Hmm unless your 50mm lens has a manual aperture control you won't be able to adjust your aperture on that lens when its reversed using the BR-3
To date, all versions of the Nikon 50mm f/1.8 lens have an f/stop ring so there would be f/stop control with reversed with a BR-3a.
(as far as I know Nikon lenses without manual aperture controls will always open the aperture blades when removed from the camera
Its the other way around. All Nikon F-mount lenses, MF or AF,
close their aperture when removed from the body. They close to the aperture set on the f/stop ring or, with "G" lenses that lack their own aperture ring, the close to their minimum aperture.
I agree with Josh that a "macro coupler" offers the best bang-for-the-buck. In effect, these make a closeup lens out of the reversed lens. In the OP's case, the 50mm fi/1.8 would be reversed on the front of the 18-200 which would be mounted on the camera normally. The 50mm lens, used this way, is a very well corrected +20 diopter closeup lens. This works better than almost any of the inexpensive "macro" closeup lenses.

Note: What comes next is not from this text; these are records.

Definition setattr (self : Metric) (name : string) (v : value) : Metric :=
  mkMetric (<[name := v]> (__dict__ self)).

(** [tags or {}]: [None] and the empty dictionary are both falsy. *)
Definition tags_or_empty (tags : option (gmap string string))
  : gmap string string :=
  match tags with
  | Some d => if bool_decide (d = ∅) then ∅ else d
  | None => ∅
  end.

Definition __init__ (key : string) (value : float) (timestamp step : Z)
    (tags : option (gmap string string)) : Metric :=
  let self := mkMetric ∅ in
  let self := setattr self "_key" (VStr key) in
  let self := setattr self "_value" (VFloat value) in
  let self := setattr self "_timestamp" (VInt timestamp) in
  let self := setattr self "_step" (VInt step) in
  setattr self "_tags" (VDict (tags_or_empty tags)).

(** The properties. *)
Definition key (self : Metric) : result value := getattr self "_key".
Definition value (self : Metric) : result py.value := getattr self "_value".
Definition timestamp (self : Metric) : result py.value :=
  getattr self "_timestamp".
Definition step (self : Metric) : result py.value := getattr self "_step".
Definition tags (self : Metric) : result py.value := getattr self "_tags".

(** Assigning to a field of a message checks the type of the value and,
    for an [int64] field, its range: an integer outside of it raises
    [ValueError]. *)
Definition as_str (v : py.value) : result string :=
  match v with VStr s => Ok s | _ => Raise (TypeError "str") end.
Definition as_float (v : py.value) : result float :=
  match v with
  | VFloat f => Ok f
  | _ => Raise (TypeError "float")
  end.
Definition as_int64 (v : py.value) : result int64 :=
  match v with
  | VInt z =>
      match decide (int64_range z) with
      | left in_range => Ok (dexist z in_range)
      | right _ => Raise (ValueError "Value out of range")
      end
  | _ => Raise (TypeError "int")
  end.
Definition items (v : py.value) : result (list (string * string)) :=
  match v with
  | VDict d => Ok (map_to_list d)
  | _ => Raise (AttributeError "items")
  end.

(** [sorted(v)] for a dictionary: its keys. *)
Definition sorted (v : py.value) : result (list string) :=
  match v with
  | VDict d => Ok (merge_sort String.leb (map_to_list d).*1)
  | _ => Raise (TypeError "sorted")
  end.

(** [v[k]] for a dictionary. *)
Definition getitem (v : py.value) (k : string) : result string :=
  match v with
  | VDict d =>
      match d !! k with
      | Some x => Ok x
      | None => Raise (Exception "KeyError")
      end
  | _ => Raise (TypeError "subscript")
  end.

Definition to_proto (self : Metric) : result ProtoMetric :=
  t ← tags self;
  kvs ← items t;
  let dims := (fun kv => mkDimension kv.1 kv.2) <$> kvs in
  k ← key self; k ← as_str k;
  v ← value self; v ← as_float v;
  ts ← timestamp self; ts ← as_int64 ts;
  s ← step self; s ← as_int64 s;
  mret (mkProtoMetric k v ts s dims).

(** [{d.key: d.value for d in dims}]: a later entry replaces an earlier
    one with the same key. *)
Definition dict_of_dimensions (dims : list Dimension) : gmap string string :=
  fold_left (fun acc d => <[dim_key d := dim_value d]> acc) dims ∅.

Definition from_proto (proto : ProtoMetric) : Metric :=
  __init__ (proto_key proto) (proto_value proto)
    (proj1_sig (proto_timestamp proto)) (proj1_sig (proto_step proto))
    (Some (dict_of_dimensions (dimensions proto))).

Definition __eq__ (self : Metric) (__o : object) : bool :=
  match __o with
  | MetricObject o => dict_eq (__dict__ self) (__dict__ o)
  | OtherObject _ => false
  end.

Section hashing.

(** Python's [hash] of the tuple built by [__hash__]. *)
Variable hash : list py.value -> list (string * string) -> Z.

(** [(k, self._dimensions[k]) for k in ks]; the attribute is read again
    for each key. *)
Fixpoint dimension_tuples (self : Metric) (ks : list string)
  : result (list (string * string)) :=
  match ks with
  | [] => Ok []
  | k :: ks =>
      d ← getattr self "_dimensions";
      v ← getitem d k;
      rest ← dimension_tuples self ks;
      mret ((k, v) :: rest)
  end.

(** The iterable [sorted(self._dimensions)] of the generator is evaluated
    first. *)
Definition __hash__ (self : Metric) : result Z :=
  d ← getattr self "_dimensions";
  ks ← sorted d;
  dts ← dimension_tuples self ks;
  k ← getattr self "_key";
  v ← getattr self "_value";
  ts ← getattr self "_timestamp";
  s ← getattr self "_step";
  mret (hash [k; v; ts; s] dts).

End hashing.

End metric.

(** ** mlflow/system_metrics/system_metrics_monitor.py *)

Module system_metrics_monitor.

(** An [int] or a [float], as [sampling_interval] is. *)
Inductive number :=
| Int (z : Z)
| Float (f : float).

(** Truth value of a number: zero is falsy (NaN is not zero). *)
Definition truthy (n : number) : bool :=
  match n with
  | Int z => negb (z =? 0)
  | Float (S754_zero _) => false
  | Float _ => true
  end.

(** [threading.TIMEOUT_MAX], the longest timeout that a wait takes, is a
    constant of the platform: 4294967 seconds where a lock waits by
    milliseconds counted in 32 bits, 9223372036 seconds where it waits by
    nanoseconds counted in 64 bits.  The lesser is taken: a timeout
    within it is within the maximum of either platform. *)
Definition TIMEOUT_MAX : Z := 4294967.

(** Whether [Event.wait(timeout)] takes the timeout when the event is not
    set.  It does not block for a timeout that is not positive, it blocks
    for a positive one up to [TIMEOUT_MAX], and it raises [OverflowError]
    for one beyond, infinity included.  NaN is left out. *)
Definition wait_accepts (timeout : number) : bool :=
  match timeout with
  | Int z => z <=? TIMEOUT_MAX
  | Float (S754_zero _) => true
  | Float (S754_infinity negative) => negative
  | Float S754_nan => false
  | Float (S754_finite true _ _) => true
  | Float (S754_finite false m e) =>
      if 0 <=? e then Z.pos m * 2 ^ e <=? TIMEOUT_MAX
      else Z.pos m <=? TIMEOUT_MAX * 2 ^ (- e)
  end.

(** [a or b], where [a] is [None] or a value whose truth [truth] tells. *)
Definition or_else {A} (truth : A -> bool) (a : option A) (b : A) : A :=
  match a with
  | Some x => if truth x then x else b
  | None => b
  end.

(** The classes [CPUMonitor], [DiskMonitor], [NetworkMonitor] and
    [GPUMonitor] are not among the sources.  A source is taken through
    the four members the monitor uses: the methods [collect_metrics],
    [aggregate_metrics] and [clear_metrics], and the attribute
    [_metrics].  The methods are taken to return: a source logs a
    reading that fails and goes on. *)
Module source.
Class Source (S V : Type) := {
  collect_metrics : S -> S;
  _metrics : S -> gmap string (list V);
  aggregate_metrics : S -> gmap string V;
  clear_metrics : S -> S;
}.
End source.

Inductive level := INFO | WARNING | ERROR.

(** The messages of the module, by the exception they report. *)
Inductive message :=
| SkipGpu (e : exn)
| StartedMonitoring
| FailedToStart (e : exn)
| FailedToGetRun (e : exn)
| FailedToLog (e : exn)
| Stopping
| Terminated
| ErrorTerminating (e : exn).

(** What is done to [monitors[i]]. *)
Inductive source_op := Collect | ReadMetrics | Aggregate | Clear.

Record Thread := mkThread {
  daemon : bool;
  name : string;
}.

(** Where the background thread stands in [monitor]: at the test of the
    [while] loop, in the [for] loop with some iterations to go, after the
    [for] loop, or returned. *)
Inductive pc :=
| AtWhile
| InFor (remaining : nat)
| AfterFor
| Exited.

The 50mm f/1.8 Nikkor will also deliver excellent results when mounted reversed directly on the body using a Nikon BR-2a ring (use the BR-2a on AF bodies and not the old BR-2). The BR-3 the OP mentioned will
not do the trick. It is for mounting 52mm filters on the rear (now front) of a reversed lens since it has a female body flange on one end and a female 52mm filter thread on the other. The BR-2a is male lens flange to male 52mm filter thread.

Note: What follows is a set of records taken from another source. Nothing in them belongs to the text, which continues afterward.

(** * InsulinLog backend: the patient notification state machine

    A shallow embedding of the reminder engine of the backend
    ([jobs/comprehensiveReminderJob.js]), of the daily subscription job
    ([jobs/subscriptionJob.js]) and of the dose-logging controller
    ([controllers/doseController.js], [logDose]), followed by the
    properties of the specification that concern them.

    Conventions of the embedding.
    - A JavaScript [Date] is its time value: milliseconds since the epoch,
      an integer ([Z]).  Local-time accessors ([getHours], [setHours], ...)
      are the ECMAScript ones for a server whose zone has a fixed offset.
    - An optional document field (absent, or [null]) is an [option].
    - The [Patient] collection is a finite map from [_id] to the document;
      [Patient.find] returns the matching documents as they are at query
      time, and the loop body keeps reading that snapshot while
      [findByIdAndUpdate] writes to the stored document.
    - SMS and e-mail delivery are oracles of the environment; every call is
      recorded in the [journal] of the world.
    - One run of a scheduled callback happens at one instant [now]: every
      clock reading during the run returns it.  Store reads and writes
      succeed. *)

From Stdlib Require Import ZArith Bool List Lia.
From stdpp Require Import base option list gmap fin_maps strings pretty.

Local Open Scope Z_scope.

(** ** Time *)

Definition msPerSecond : Z := 1000.
Definition msPerMinute : Z := 60 * 1000.
Definition msPerHour : Z := 60 * 60 * 1000.
Definition msPerDay : Z := 1000 * 60 * 60 * 24.

(** ECMAScript date arithmetic, for a zone at a fixed offset [tz]
    (milliseconds east of UTC). *)
Module JSDate.

Definition LocalTime (tz t : Z) : Z := t + tz.
Definition UTC (tz t : Z) : Z := t - tz.

Definition Day (t : Z) : Z := t / msPerDay.
Definition HourFromTime (t : Z) : Z := (t / msPerHour) mod 24.
Definition MinFromTime (t : Z) : Z := (t / msPerMinute) mod 60.
Definition SecFromTime (t : Z) : Z := (t / msPerSecond) mod 60.
Definition msFromTime (t : Z) : Z := t mod msPerSecond.

Definition MakeTime (hour min sec ms : Z) : Z :=
  hour * msPerHour + min * msPerMinute + sec * msPerSecond + ms.
Definition MakeDate (day time : Z) : Z := day * msPerDay + time.

Definition getHours (tz t : Z) : Z := HourFromTime (LocalTime tz t).
Definition getMinutes (tz t : Z) : Z := MinFromTime (LocalTime tz t).

Definition setHours (tz t hour : Z) : Z :=
  let lt := LocalTime tz t in
  UTC tz (MakeDate (Day lt)
            (MakeTime hour (MinFromTime lt) (SecFromTime lt) (msFromTime lt))).

Definition setMinutes (tz t min : Z) : Z :=
  let lt := LocalTime tz t in
  UTC tz (MakeDate (Day lt)
            (MakeTime (HourFromTime lt) min (SecFromTime lt) (msFromTime lt))).

(** [Math.ceil (a / b)] for integers [a] and a positive integer [b]. *)
Definition ceilDiv (a b : Z) : Z := - ((- a) / b).

End JSDate.

(** ** Documents *)

Definition PatientId : Type := Z.

Inductive Role : Type := RolePatient | RoleAdmin | RoleSuperadmin.

Inductive Cycle : Type := new_user | active_user | inactive_user | admin_notified.

Inductive DeactivationReason : Type :=
| SubscriptionExpired
| ManualMedicalReasons
| ManualCost
| ManualOther
| ManualAccountViolation
| ManualUserRequest
| ManualTechnicalIssue.

Inductive DoseType : Type := Basal | Bolus.

#[global] Instance Role_eq_dec : EqDecision Role.
Proof. solve_decision. Defined.
#[global] Instance Cycle_eq_dec : EqDecision Cycle.
Proof. solve_decision. Defined.
#[global] Instance DeactivationReason_eq_dec : EqDecision DeactivationReason.
Proof. solve_decision. Defined.
#[global] Instance DoseType_eq_dec : EqDecision DoseType.
Proof. solve_decision. Defined.

(** The fields of [models/Patient.js] that the jobs read or write. *)
Record Patient : Type := mkPatient {
  phone : option string;
  isActive : bool;
  role : Role;
  subscriptionExpiry : option Z;
  active : bool;
  verified : bool;
  deactivatedAt : option Z;
  deactivationReason : option DeactivationReason;
  welcomeSmsSent : bool;
  lastDoseTime : option Z;
  nextReminderTime : option Z;
  reminderAttempts : Z;
  lastReminderSent : option Z;
  hasLoggedFirstDose : bool;
  smsReminderCycle : Cycle;
  adminNotifiedDate : option Z;
  lastActivationDate : option Z;
  previousActiveState : option bool;
  welcomeSmsSentAt : option Z;
  date : option Z
}.

(** [models/Dose.js]. *)
Record Dose : Type := mkDose {
  dose_patient : PatientId;
  dose_type : DoseType;
  dose_timestamp : Z
}.

(** The [Admin] model, as far as [sendAdminNotification] queries it. *)
Record Admin : Type := mkAdmin {
  admin_email : string;
  admin_active : bool;
  admin_role : Role
}.

(** JavaScript truthiness of [patient.phone]: a non-empty string. *)
Definition hasPhone (p : Patient) : bool :=
  match phone p with
  | Some EmptyString => false
  | Some _ => true
  | None => false
  end.

(** An update document: the field assignments of one [findByIdAndUpdate]. *)
Inductive FieldUpdate : Type :=
| U_lastDoseTime (v : option Z)
| U_nextReminderTime (v : option Z)
| U_reminderAttempts (v : Z)
| U_lastReminderSent (v : option Z)
| U_hasLoggedFirstDose (v : bool)
| U_smsReminderCycle (v : Cycle)
| U_welcomeSmsSentAt (v : option Z)
| U_adminNotifiedDate (v : option Z)
| U_active (v : bool)
| U_deactivatedAt (v : option Z)
| U_deactivationReason (v : option DeactivationReason).

Definition applyField (u : FieldUpdate) (p : Patient) : Patient :=
  match u with
  | U_lastDoseTime v =>
      mkPatient (phone p) (isActive p) (role p) (subscriptionExpiry p) (active p)
        (verified p) (deactivatedAt p) (deactivationReason p) (welcomeSmsSent p)
        v (nextReminderTime p) (reminderAttempts p) (lastReminderSent p)
        (hasLoggedFirstDose p) (smsReminderCycle p) (adminNotifiedDate p)
        (lastActivationDate p) (previousActiveState p) (welcomeSmsSentAt p) (date p)
  | U_nextReminderTime v =>
      mkPatient (phone p) (isActive p) (role p) (subscriptionExpiry p) (active p)
        (verified p) (deactivatedAt p) (deactivationReason p) (welcomeSmsSent p)
        (lastDoseTime p) v (reminderAttempts p) (lastReminderSent p)
        (hasLoggedFirstDose p) (smsReminderCycle p) (adminNotifiedDate p)
        (lastActivationDate p) (previousActiveState p) (welcomeSmsSentAt p) (date p)
  | U_reminderAttempts v =>
      mkPatient (phone p) (isActive p) (role p) (subscriptionExpiry p) (active p)
        (verified p) (deactivatedAt p) (deactivationReason p) (welcomeSmsSent p)
        (lastDoseTime p) (nextReminderTime p) v (lastReminderSent p)
        (hasLoggedFirstDose p) (smsReminderCycle p) (adminNotifiedDate p)
        (lastActivationDate p) (previousActiveState p) (welcomeSmsSentAt p) (date p)
  | U_lastReminderSent v =>
      mkPatient (phone p) (isActive p) (role p) (subscriptionExpiry p) (active p)
        (verified p) (deactivatedAt p) (deactivationReason p) (welcomeSmsSent p)
        (lastDoseTime p) (nextReminderTime p) (reminderAttempts p) v
        (hasLoggedFirstDose p) (smsReminderCycle p) (adminNotifiedDate p)
        (lastActivationDate p) (previousActiveState p) (welcomeSmsSentAt p) (date p)
  | U_hasLoggedFirstDose v =>
      mkPatient (phone p) (isActive p) (role p) (subscriptionExpiry p) (active p)
        (verified p) (deactivatedAt p) (deactivationReason p) (welcomeSmsSent p)
        (lastDoseTime p) (nextReminderTime p) (reminderAttempts p) (lastReminderSent p)
        v (smsReminderCycle p) (adminNotifiedDate p)
        (lastActivationDate p) (previousActiveState p) (welcomeSmsSentAt p) (date p)
  | U_smsReminderCycle v =>
      mkPatient (phone p) (isActive p) (role p) (subscriptionExpiry p) (active p)
        (verified p) (deactivatedAt p) (deactivationReason p) (welcomeSmsSent p)
        (lastDoseTime p) (nextReminderTime p) (reminderAttempts p) (lastReminderSent p)
        (hasLoggedFirstDose p) v (adminNotifiedDate p)
        (lastActivationDate p) (previousActiveState p) (welcomeSmsSentAt p) (date p)
  | U_welcomeSmsSentAt v =>
      mkPatient (phone p) (isActive p) (role p) (subscriptionExpiry p) (active p)
        (verified p) (deactivatedAt p) (deactivationReason p) (welcomeSmsSent p)
        (lastDoseTime p) (nextReminderTime p) (reminderAttempts p) (lastReminderSent p)
        (hasLoggedFirstDose p) (smsReminderCycle p) (adminNotifiedDate p)
        (lastActivationDate p) (previousActiveState p) v (date p)
  | U_adminNotifiedDate v =>
      mkPatient (phone p) (isActive p) (role p) (subscriptionExpiry p) (active p)
        (verified p) (deactivatedAt p) (deactivationReason p) (welcomeSmsSent p)
        (lastDoseTime p) (nextReminderTime p) (reminderAttempts p) (lastReminderSent p)
        (hasLoggedFirstDose p) (smsReminderCycle p) v
        (lastActivationDate p) (previousActiveState p) (welcomeSmsSentAt p) (date p)
  | U_active v =>
      mkPatient (phone p) (isActive p) (role p) (subscriptionExpiry p) v
        (verified p) (deactivatedAt p) (deactivationReason p) (welcomeSmsSent p)
        (lastDoseTime p) (nextReminderTime p) (reminderAttempts p) (lastReminderSent p)
        (hasLoggedFirstDose p) (smsReminderCycle p) (adminNotifiedDate p)
        (lastActivationDate p) (previousActiveState p) (welcomeSmsSentAt p) (date p)
  | U_deactivatedAt v =>
      mkPatient (phone p) (isActive p) (role p) (subscriptionExpiry p) (active p)
        (verified p) v (deactivationReason p) (welcomeSmsSent p)
        (lastDoseTime p) (nextReminderTime p) (reminderAttempts p) (lastReminderSent p)
        (hasLoggedFirstDose p) (smsReminderCycle p) (adminNotifiedDate p)
        (lastActivationDate p) (previousActiveState p) (welcomeSmsSentAt p) (date p)
  | U_deactivationReason v =>
      mkPatient (phone p) (isActive p) (role p) (subscriptionExpiry p) (active p)
        (verified p) (deactivatedAt p) v (welcomeSmsSent p)
        (lastDoseTime p) (nextReminderTime p) (reminderAttempts p) (lastReminderSent p)
        (hasLoggedFirstDose p) (smsReminderCycle p) (adminNotifiedDate p)
        (lastActivationDate p) (previousActiveState p) (welcomeSmsSentAt p) (date p)
  end.

(** The assignments of one update document name distinct fields; they are
    applied from left to right. *)
Definition applyUpdate (us : list FieldUpdate) (p : Patient) : Patient :=
  fold_left (fun q u => applyField u q) us p.

(** ** The world: collections, journal, environment *)

Inductive SmsOutcome : Type :=
| SmsDelivered   (* the call returned a result with [success: true] *)
| SmsFailed      (* the call returned a result with [success: false] *)
| SmsThrew.      (* the call threw *)

Inductive SmsKind : Type :=
| NewUserReminder (attemptNumber : Z)      (* sendNewUserReminderSMS *)
| DoseReminder (attemptNumber : Z)         (* sendDoseReminderSMS *)
| ThirdReminder                            (* sendThirdReminderSMS *)
| SmartReactivation (subscriptionExpired : bool). (* sendSmartReactivationSMS *)

Inductive SubscriptionMail : Type :=
| ExpiryWarning       (* sendSubscriptionExpiryWarning *)
| ExpiryUrgent        (* sendSubscriptionExpiryUrgent *)
| ExpiredNotification. (* sendSubscriptionExpiredNotification *)

#[global] Instance SmsOutcome_eq_dec : EqDecision SmsOutcome.
Proof. solve_decision. Defined.
#[global] Instance SmsKind_eq_dec : EqDecision SmsKind.
Proof. solve_decision. Defined.
#[global] Instance SubscriptionMail_eq_dec : EqDecision SubscriptionMail.
Proof. solve_decision. Defined.

(** What the delivery services answer.  [sms id kind] is the outcome of the
    SMS of that kind to patient [id]; [adminMail e id] tells whether the
    alert about patient [id] reaches the admin address [e];
    [subscriptionMail id kind] tells whether the subscription e-mail is
    sent ([false]: the mailer throws). *)
Record Env : Type := mkEnv {
  tz : Z;
  sms : PatientId -> SmsKind -> SmsOutcome;
  adminMail : string -> PatientId -> bool;
  subscriptionMail : PatientId -> SubscriptionMail -> bool
}.

(** What the backend does to the outside and to the store, in order: a
    delivery call with its outcome, a [findByIdAndUpdate] on a patient, a
    saved dose. *)
Inductive Event : Type :=
| EvSms (id : PatientId) (kind : SmsKind) (outcome : SmsOutcome)
| EvAdminMail (adminEmail : string) (id : PatientId) (sent : bool)
| EvSubscriptionMail (id : PatientId) (kind : SubscriptionMail) (sent : bool)
| EvUpdate (id : PatientId) (update : list FieldUpdate)
| EvDoseSaved (dose : Dose).

Record World : Type := mkWorld {
  patients : gmap Z Patient;
  doses : list Dose;
  admins : list Admin;
  journal : list Event
}.

Definition emit (e : Event) (w : World) : World :=
  mkWorld (patients w) (doses w) (admins w) (journal w ++ [e]).

(** [Patient.findByIdAndUpdate(id, update)]: no document, no change. *)
Definition findByIdAndUpdate (id : PatientId) (update : list FieldUpdate)
    (w : World) : World :=
  mkWorld (alter (applyUpdate update) id (patients w)) (doses w) (admins w)
    (journal w ++ [EvUpdate id update]).

(** [Patient.find(query)]: the matching documents with their [_id]. *)
Definition find (query : Patient -> bool) (m : gmap Z Patient)
    : list (PatientId * Patient) :=
  map_to_list (filter (fun ip => query ip.2 = true) m).

(** [for (const patient of documents) body]. *)
Definition forEachOf (body : PatientId -> Patient -> World -> World)
    (documents : list (PatientId * Patient)) (w : World) : World :=
  fold_left (fun w' ip => body ip.1 ip.2 w') documents w.

(** [for (const patient of await Patient.find(query)) body]. *)
Definition forEach (query : Patient -> bool)
    (body : PatientId -> Patient -> World -> World) (w : World) : World :=
  forEachOf body (find query (patients w)) w.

Using a macro-coupler results in the primary lens mounted normally so all connections to the body are present. There will be full metering and AF, although AF is often problematic in extreme macro. When the primary lens is a zoom, as it is in this case, you also have a good deal of magnification control.

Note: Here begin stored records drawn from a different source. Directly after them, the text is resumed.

(** Every search path carries one of the three source tags. *)
Lemma getSearchPaths_sources this :
  Forall (λ sp, pathSource sp ∈ sourceTags) (getSearchPaths this).
Proof.
  assert (∀ root tag, tag ∈ sourceTags →
            Forall (λ sp, pathSource sp ∈ sourceTags) (rootEntry this root tag)) as Hroot.
  { intros root tag Htag. unfold rootEntry.
    destruct root as [p|]; [|constructor].
    destruct (truthy p); [constructor; [exact Htag|constructor]|constructor]. }
  assert (∀ fs l, Forall (λ sp, pathSource sp ∈ sourceTags) l →
            Forall (λ sp, pathSource sp ∈ sourceTags)
                   (foldl (addWorkspaceFolder this) l fs)) as Hfold.
  { induction fs as [|f fs IH]; intros l Hl; [done|]. cbn [foldl]. apply IH.
    unfold addWorkspaceFolder. destruct (existsb _ _); [done|].
    apply Forall_app. split; [done|]. constructor; [by left|constructor]. }
  unfold getSearchPaths. rewrite !Forall_app. split; [|split].
  - apply Hfold, Hroot. by left.
  - apply Hroot. right. by left.
  - apply Hroot. right. right. by left.
Qed.

End Repository.

(** ** Claims about the repository *)

Section RepositoryClaims.
Import FileSystemPromptBlockRepository.

Implicit Types (this : t) (M : list (jsstring * PromptBlock.t))
  (b : PromptBlock.t) (k name : jsstring).
(** * InsightGPT: the retrieval core, embedded and verified

    A shallow embedding of the chunker ([utils/document_processor.py]),
    the embedding store ([utils/embeddings.py]) and the prompt helpers
    ([utils/openai_helper.py]), then of the rest of the sources (the upload
    path, the key check, the completion calls and the session of
    [app.py]), followed by the properties proved of them.

    Conventions.
    - A Python [str] is a list of code points; code points are the 256
      values of [ascii] (Latin-1), which covers every character the
      sources test for.
    - A Python [int] is a [Z].
    - A [while] loop that the source does not bound is run with fuel and
      returns [None] when the fuel is spent.
    - A [try/except] is an [option] inside and a default outside. *)

From Stdlib Require Import ZArith List Ascii String Bool Lia Floats Uint63 DecimalString.
From stdpp Require Import base option list gmap strings.
Import ListNotations.

Open Scope Z_scope.

(** ** Python built-ins used by the sources *)

Module Py.

Definition str := list ascii.

(** A literal. *)
Definition lit (s : string) : str := list_ascii_of_string s.

Definition nl : ascii := ascii_of_nat 10.

(** [len(s)] *)
Definition len {A} (s : list A) : Z := Z.of_nat (length s).

(** [c.isspace()] on the Latin-1 range: TAB..CR, FS..US, SPACE, NEL, NBSP. *)
Definition isspace (c : ascii) : bool :=
  let n := nat_of_ascii c in
  ((9 <=? n) && (n <=? 13) || (28 <=? n) && (n <=? 32) || (n =? 133) || (n =? 160))%nat.

(** [c.lower()] on the Latin-1 range: A..Z and the accented capitals
    0xC0..0xDE (the multiplication sign 0xD7 apart) move up by 32. *)
Definition lower_char (c : ascii) : ascii :=
  let n := nat_of_ascii c in
  if ((65 <=? n) && (n <=? 90) || (192 <=? n) && (n <=? 222) && negb (n =? 215))%nat
  then ascii_of_nat (n + 32) else c.

(** [s.lower()] *)
Definition lower (s : str) : str := map lower_char s.

(** [s.lstrip()], [s.rstrip()], [s.strip()] *)
Fixpoint lstrip (s : str) : str :=
  match s with
  | c :: s' => if isspace c then lstrip s' else s
  | [] => []
  end.

Definition rstrip (s : str) : str := rev (lstrip (rev s)).

Definition strip (s : str) : str := rstrip (lstrip s).

(** A slice bound as Python clamps it: a negative bound counts from the
    end, and the result is clamped to [0, len]. *)
Definition clamp_index (n i : Z) : Z :=
  if i <? 0 then Z.max (i + n) 0 else Z.min i n.

(** [s[a:b]] *)
Definition slice {A} (s : list A) (a b : Z) : list A :=
  let lo := clamp_index (len s) a in
  let hi := clamp_index (len s) b in
  firstn (Z.to_nat (hi - lo)) (skipn (Z.to_nat lo) s).

(** [s[a:]] for a literal [a >= 0] *)
Definition slice_from {A} (s : list A) (a : nat) : list A := skipn a s.

(** [s[-k:]] for a literal [k > 0]: the last [k] elements, or all of them. *)
Definition slice_last {A} (s : list A) (k : nat) : list A :=
  skipn (length s - k) s.

(** [s[:n]] for a literal [n >= 0] *)
Definition slice_to {A} (s : list A) (n : nat) : list A := firstn n s.

(** [s.startswith(p)] *)
Fixpoint startswith (s p : str) : bool :=
  match p, s with
  | [], _ => true
  | a :: p', c :: s' => if Ascii.eqb a c then startswith s' p' else false
  | _ :: _, [] => false
  end.

(** [p in s] *)
Fixpoint contains (s p : str) : bool :=
  startswith s p ||
  match s with
  | [] => false
  | _ :: s' => contains s' p
  end.

(** The highest index at which [p] occurs in [s]. *)
Fixpoint rfind_nat (s p : str) : option nat :=
  let later := match s with
               | [] => None
               | _ :: s' => S <$> rfind_nat s' p
               end in
  match later with
  | Some i => Some i
  | None => if startswith s p then Some 0%nat else None
  end.

(** [s.rfind(p)]: that index, or -1. *)
Definition rfind (s p : str) : Z :=
  match rfind_nat s p with
  | Some i => Z.of_nat i
  | None => -1
  end.

(** [s.split(sep)] for a one-character separator: never empty. *)
Fixpoint split_on (sep : ascii) (s : str) : list str :=
  match s with
  | [] => [[]]
  | c :: s' =>
      if Ascii.eqb c sep then [] :: split_on sep s'
      else match split_on sep s' with
           | w :: ws => (c :: w) :: ws
           | [] => [[c]]
           end
  end.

Using a BR-2a reversing ring disconnects everything. No meter coupling, no auto diaphram (the auto close down from max to desired shooting aperture when the shutter is fired), and no AF. The OP's D200 can still meter in this situation, but many Nikon DSLRs can't. Metering is difficult as it must be done at working aperture. Also, there is absolutely no adjustment of magnification unless you add some additional extension in the form of extension tubes or bellows.